High Speed DNA (Deoxyribonucleic Acid) Sequencing for Environmental Sample Biological Threat Detection, Identification, and Support for Attribution
DHS (S&T) SBIR FY-08.2 - H-SB08.2-003
Department of Homeland Security
Opens: May 1, 2008 - Closes: June 17, 2008 4:30pm EST

8.3 SBIR TOPIC NUMBER: H-SB08.2-003

TITLE: High Speed DNA (Deoxyribonucleic Acid) Sequencing for Environmental Sample Biological Threat Detection, Identification, and Support for Attribution

TECHNOLOGY AREAS: DNA Sample Preparation, Sequencing and Bioinformatics

OBJECTIVE: Research and develop a prototype instrument that performs high speed DNA and RNA sample preparation, DNA sequencing, DNA sequence data generation and data analysis to detect and identify, at the strain level, biological threat agents in less than four hours from collected sample to warning signal.

DESCRIPTION: Complex samples from the environment need to be analyzed for biological threat agents in backgrounds of near neighbor strains, other endogenous species, mammalian cells and a variety chemical and biological clutter. One method identified as a possible solution to this issue is robust sample preparation followed by high-speed DNA sequencing. However, current commercial platforms take between twenty and sixty hours to generate sequencing data and are not designed for the analysis of environmental samples of the type stated above. Speeding up the process at all stages will be required. No assumption of technique beyond DNA Sequencing is made by this call for proposals.

Sample Preparation - Current sample preparation and library building for high throughput DNA sequencing is long (greater than four hours). This is particularly true when analyzing environmental samples where many different types of biological threat agents may be presents e.g., bacteria and RNA viruses. As a result, research and development to produce an automated sample preparation and library building front end for high throughput sequencing would dramatically speed up the process of obtaining treat agent data. If library building is not required by the sequencing technique proposed to satisfy the next section of this call for proposals, it can be left out.
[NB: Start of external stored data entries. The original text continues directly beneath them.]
(** X9: a media group unit with no media at all, or with an empty sequence
    of media, cannot build its call: [send] raises [TypeError] for [None]
    and [IndexError] for the empty sequence, having taken and left the read
    lock and made no bot call; nothing is counted, no item is built and the
    script of the bot is not touched. *)
Theorem send_media_group_unusable (fuel : nat) chat_id w (b : bool)
    (exc : Exception) :
  retries (self w) = 0%nat ->
  no_retry (self w) = Some b ->
  cls (self w) = MediaGroupMsg ->
  (media (self w) = NoMedia /\ exc = TypeError)
    \/ (media (self w) = Media [] /\ exc = IndexError) ->
  send get_url to_wire (S fuel) chat_id w
  = Some (Raised exc, logged w [ReadAcquire; ReadRelease]).
Proof.
  intros Hr Hnr Hcls Hmedia. simpl.
  rewrite (send_body_first get_url to_wire _ chat_id w b Hr Hnr).
  unfold try_except, _send, bind at 1, get, logged. rewrite Hcls.
  destruct Hmedia as [[Hm ->]|[Hm ->]].
  all: py_steps; rewrite Hm; simpl; by rewrite <- app_assoc.
Qed.






End runs.

(** ** The runs at the sample collaborator *)

Lemma send_pass_through_witness :
  retries (self Cases.w_denied) = 0%nat
  /\ no_retry (self Cases.w_denied) = Some false
  /\ _send Sample.url Sample.wire Sample.chat Cases.w_denied
     = Some (Raised (Telegram (OtherTelegramError "Forbidden")),
             answered Cases.w_denied Sample.text_attempt)
  /\ send Sample.url Sample.wire 1 Sample.chat Cases.w_denied
     = Some (Raised (Telegram (OtherTelegramError "Forbidden")),
             answered Cases.w_denied Sample.text_attempt)
  /\ self (answered Cases.w_denied Sample.text_attempt) = self Cases.w_denied.
Proof.
  split; [reflexivity|]. split; [reflexivity|]. split; [reflexivity|].
  apply (send_pass_through Sample.url Sample.wire 0 Sample.chat Cases.w_denied
           (answered Cases.w_denied Sample.text_attempt) false
           (Raised (Telegram (OtherTelegramError "Forbidden"))));
    [reflexivity|reflexivity|reflexivity|].
  intros e He. injection He as <-. split; reflexivity.
Defined.

Lemma send_RetryAfter_dropped_witness :
  retries (self Sample.w_flood) = 0%nat
  /\ no_retry (self Sample.w_flood) = Some false
  /\ _send Sample.url Sample.wire Sample.chat Sample.w_flood
     = Some (Raised (Telegram (RetryAfter "flood" 5)),
             answered Sample.w_flood Sample.text_attempt)
  /\ (flow_holds (trace Sample.w_flood) = (0%nat, false)
      /\ 0 <= 5 + 1 <= sleep_max)
  /\ exists w',
       send Sample.url Sample.wire 2 Sample.chat Sample.w_flood
       = Some (Returned tt, w')
       /\ trace w' = Sample.text_attempt ++
            [Warning "flood"; WriteAcquire; Sleep 6; WriteRelease]
       /\ retries (self w') = 1%nat
       /\ bot w' = [None]
       /\ no_transport Sample.url Sample.wire Sample.chat w'.
Proof.
  split; [reflexivity|]. split; [reflexivity|]. split; [reflexivity|].
  split; [split; [reflexivity|vm_compute; split; discriminate]|].
  apply (send_RetryAfter_dropped Sample.url Sample.wire 0 Sample.chat
           Sample.w_flood (answered Sample.w_flood Sample.text_attempt)
           false "flood" 5);
    [reflexivity|reflexivity|reflexivity|].
  right. split; [reflexivity|vm_compute; split; discriminate].
Defined.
Develop an automated instrument for the extraction and preparation of sequencing quality DNA and RNA from complex samples derived from a filter sample (e.g., a dry filter unit). Assume that the sample contains the components of floor sweepings as a guide to defining relevant background contaminants.

DNA Sequencing - Current technology requires approximately three, eight hour shifts to complete one run of DNA sequencing, this includes: Sample preparation and library building (approximately four hours), amplification of genomic fragments (on the order of eight hours), sequencing data collection (on the order of eight hours). These runs produce millions of bases of finished product with relatively poor quality.

Develop a DNA sequencing prototype instrument and control system that, through any means, speeds up the process of producing high quality DNA sequencing data with read lengths of twenty bases or more without assembly. No assumption of technology is made by this call for proposals. Assume that the output from automated sample preparation defined in the previous sections is the input for this instrument. Sample preparation and sequencing instrumentation need not be integrated but an integrated system is preferred.

Sequencing Data Analysis - Current sequencing systems require the completion of a run to start assembling data. For the purpose of biological threat detection it may not be necessary to assemble the sequencing information as biological threat identification should be possible with as little as twenty bases of sequence information.

Develop a computer algorithm and program that uses known sequence databases to analyze sequencing data as it is generated (initiating at a sequencing stage where a positive identification can be made, e.g., the twenty base stage) and identifies biological threat signatures allowing phylogenetic mapping to the strain level. No assumption of sequencing technology is made by this call for proposals but the proposed computer program in this section must be consistent with the sequencing instrument proposed as a response to the DNA Sequencing section above.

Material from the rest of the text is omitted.